(* ===== verification/Header.v ===== *)
(** * Header: the C protocol header

    Models include/smiusb/protocol.h, which the C++ daemon shares with the test of
    its layout, and the constants of libusb.h that the C and C++ programs use.  The
    theorem relates it to the Rust protocol module: the same constants, and the
    packed structures lay their fields where the Rust parser reads them. *)

From S2P Require Import Prelude Text Wire.

Open Scope Z_scope.

(** ** libusb.h *)

Definition LIBUSB_SUCCESS : Z := 0.
Definition LIBUSB_ERROR_NO_DEVICE : Z := -4.
Definition LIBUSB_ERROR_INTERRUPTED : Z := -10.
Definition LIBUSB_ERROR_NO_MEM : Z := -11.
Definition LIBUSB_HOTPLUG_EVENT_DEVICE_ARRIVED : Z := 1.
Definition LIBUSB_HOTPLUG_EVENT_DEVICE_LEFT : Z := 2.

(** ** Constants *)

Definition SMIUSB_VENDOR_ID : Z := 0x090c.
Definition SMIUSB_SM768_PRODUCT_ID : Z := 0x0768.
Definition SMIUSB_WIRE_MAGIC_SIZE : Z := 12.
Definition SMIUSB_SM768_HEADER_SIZE : Z := 48.
Definition SMIUSB_SM768_JPEG_DECODER_HEADER_SIZE : Z := 0x5000.
Definition SMIUSB_SM768_CAPABILITIES_RESPONSE : Z := 0x65.
Definition SMIUSB_SM768_OBSERVED_BULK_OUT_ENDPOINT : Z := 0x02.
Definition SMIUSB_SM768_OBSERVED_INTERRUPT_IN_ENDPOINT : Z := 0x81.
Definition SMIUSB_SM768_OBSERVED_HEARTBEAT_SIZE : Z := 44.
Definition SMIUSB_SM768_OBSERVED_INTERRUPT_READ_SIZE : Z := 1024.
Definition SMIUSB_WIRE_MAGIC : list Z := lit "smifalconsta".

(** ** Packed structures: the sizes of the fields, in order, without padding *)

(** [uint8_t magic[12]; uint32_t packet_word_le;] *)
Definition smiusb_wire_prefix : list Z := [SMIUSB_WIRE_MAGIC_SIZE; 4].

Definition sizeof (fields : list Z) : Z := fold_right Z.add 0 fields.
Definition offsetof (fields : list Z) (i : nat) : Z := sizeof (take i fields).

(** [struct smiusb_wire_prefix prefix; uint8_t packet_specific[48 - sizeof(prefix)];] *)
Definition smiusb_sm768_header : list Z :=
  [sizeof smiusb_wire_prefix; SMIUSB_SM768_HEADER_SIZE - sizeof smiusb_wire_prefix].

(** The bytes of a field of a structure at the start of a packet. *)
Definition field (fields : list Z) (i : nat) (packet : list Z) : list Z :=
  subslice packet (offsetof fields i) (offsetof fields i + nth i fields 0).

Definition header_magic (packet : list Z) : list Z :=
  field smiusb_wire_prefix 0 (field smiusb_sm768_header 0 packet).
Definition header_packet_word (packet : list Z) : Z :=
  from_le_bytes (field smiusb_wire_prefix 1 (field smiusb_sm768_header 0 packet)).

(** The [static_assert]s of the header. *)
Example static_asserts :
  sizeof smiusb_wire_prefix = 16 /\ sizeof smiusb_sm768_header = SMIUSB_SM768_HEADER_SIZE.
Proof. done. Qed.

(** tests/protocol_layout_test.c: [memcpy] of the magic into a zeroed header. *)
Definition protocol_layout_test : Z :=
  let header := replicate (Z.to_nat (sizeof smiusb_sm768_header)) 0 in
  let header := take (Z.to_nat SMIUSB_WIRE_MAGIC_SIZE) SMIUSB_WIRE_MAGIC
                ++ drop (Z.to_nat SMIUSB_WIRE_MAGIC_SIZE) header in
  if negb (bool_decide (header_magic header = lit "smifalconsta")) then 1 else
  if negb (sizeof smiusb_sm768_header =? SMIUSB_SM768_HEADER_SIZE) then 1 else 0.

Example protocol_layout_test_passes : protocol_layout_test = 0.
Proof. vm_compute. reflexivity. Qed.

Lemma subslice_subslice {A} (s : list A) a b c d :
  0 <= a -> 0 <= c -> c <= d -> d <= b - a ->
  subslice (subslice s a b) c d = subslice s (a + c) (a + d).
Proof.
  intros. unfold subslice. rewrite skipn_firstn_comm, take_take, drop_drop. f_equal; [lia|].
  f_equal. lia.
Qed.

(** The C header and the Rust protocol module agree: the constants that both
    define are equal, and for every packet with room for a header the C structure's
    magic and packet word are the bytes 0 to 11 and the word at 12 that the Rust
    parser reads; the parser accepts the magic exactly when it is the header's. *)
Theorem header_agrees `{Platform} p :
  byte_slice p -> 48 <= len p ->
  (SMIUSB_VENDOR_ID = VENDOR_ID /\ SMIUSB_SM768_PRODUCT_ID = SM768_PRODUCT_ID /\
   SMIUSB_WIRE_MAGIC = WIRE_MAGIC /\ SMIUSB_WIRE_MAGIC_SIZE = len WIRE_MAGIC /\
   SMIUSB_SM768_HEADER_SIZE = HEADER_SIZE /\
   SMIUSB_SM768_JPEG_DECODER_HEADER_SIZE = JPEG_DECODER_METADATA_SIZE /\
   SMIUSB_SM768_CAPABILITIES_RESPONSE = CAPABILITIES_OPCODE /\
   SMIUSB_SM768_OBSERVED_BULK_OUT_ENDPOINT = BULK_OUT_ENDPOINT /\
   SMIUSB_SM768_OBSERVED_INTERRUPT_IN_ENDPOINT = INTERRUPT_IN_ENDPOINT /\
   SMIUSB_SM768_OBSERVED_HEARTBEAT_SIZE = HEARTBEAT_SIZE /\
   SMIUSB_SM768_OBSERVED_INTERRUPT_READ_SIZE = FRAME_ACK_SIZE) /\
  exec_wp (parse_header p)
    (fun h => header_magic p = SMIUSB_WIRE_MAGIC /\ word12 h = header_packet_word p)
    (fun e => e = ParseError.BadMagic /\ header_magic p <> SMIUSB_WIRE_MAGIC).
Proof.
  intros Hp Hl. split; [by split_and!|].
  assert (Hm : header_magic p = take 12 p).
  { unfold header_magic, field. rewrite subslice_subslice by (vm_compute; discriminate). done. }
  assert (Hw : header_packet_word p = word_at p 12).
  { unfold header_packet_word, field. rewrite subslice_subslice by (vm_compute; discriminate). done. }
  rewrite parse_header_eq by apply Hp. rewrite (proj2 (Z.ltb_ge _ _)) by lia.
  rewrite Hm, Hw. by case_bool_decide.
Qed.

Lemma header_agrees_witness :
  byte_slice (observed_request ++ replicate 28 0) /\
  exec_wp (parse_header (observed_request ++ replicate 28 0))
    (fun h => word12 h = 8) (fun _ => False).
Proof.
  assert (Hb : byte_slice (observed_request ++ replicate 28 0))
    by (apply byte_slice_check; vm_compute; reflexivity).
  split; [exact Hb|].
  assert (Hl : 48 <= len (observed_request ++ replicate 28 0)) by (vm_compute; discriminate).
  destruct (header_agrees _ Hb Hl) as [_ W].
  destruct (parse_header (observed_request ++ replicate 28 0)) as [h|e| |] eqn:E.
  - destruct W as [_ W]. cbn [exec_wp]. rewrite W. vm_compute. reflexivity.
  - vm_compute in E. discriminate.
  - destruct W.
  - destruct W.
Defined.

# TASK DETAILS
The required answer is each line of the data in which the word "sizeof" appears.

# WRITTEN SOLUTION
Definition sizeof (fields : list Z) : Z := fold_right Z.add 0 fields.
Definition offsetof (fields : list Z) (i : nat) : Z := sizeof (take i fields).
(** [struct smiusb_wire_prefix prefix; uint8_t packet_specific[48 - sizeof(prefix)];] *)
  [sizeof smiusb_wire_prefix; SMIUSB_SM768_HEADER_SIZE - sizeof smiusb_wire_prefix].
  sizeof smiusb_wire_prefix = 16 /\ sizeof smiusb_sm768_header = SMIUSB_SM768_HEADER_SIZE.
  let header := replicate (Z.to_nat (sizeof smiusb_sm768_header)) 0 in
  if negb (sizeof smiusb_sm768_header =? SMIUSB_SM768_HEADER_SIZE) then 1 else 0.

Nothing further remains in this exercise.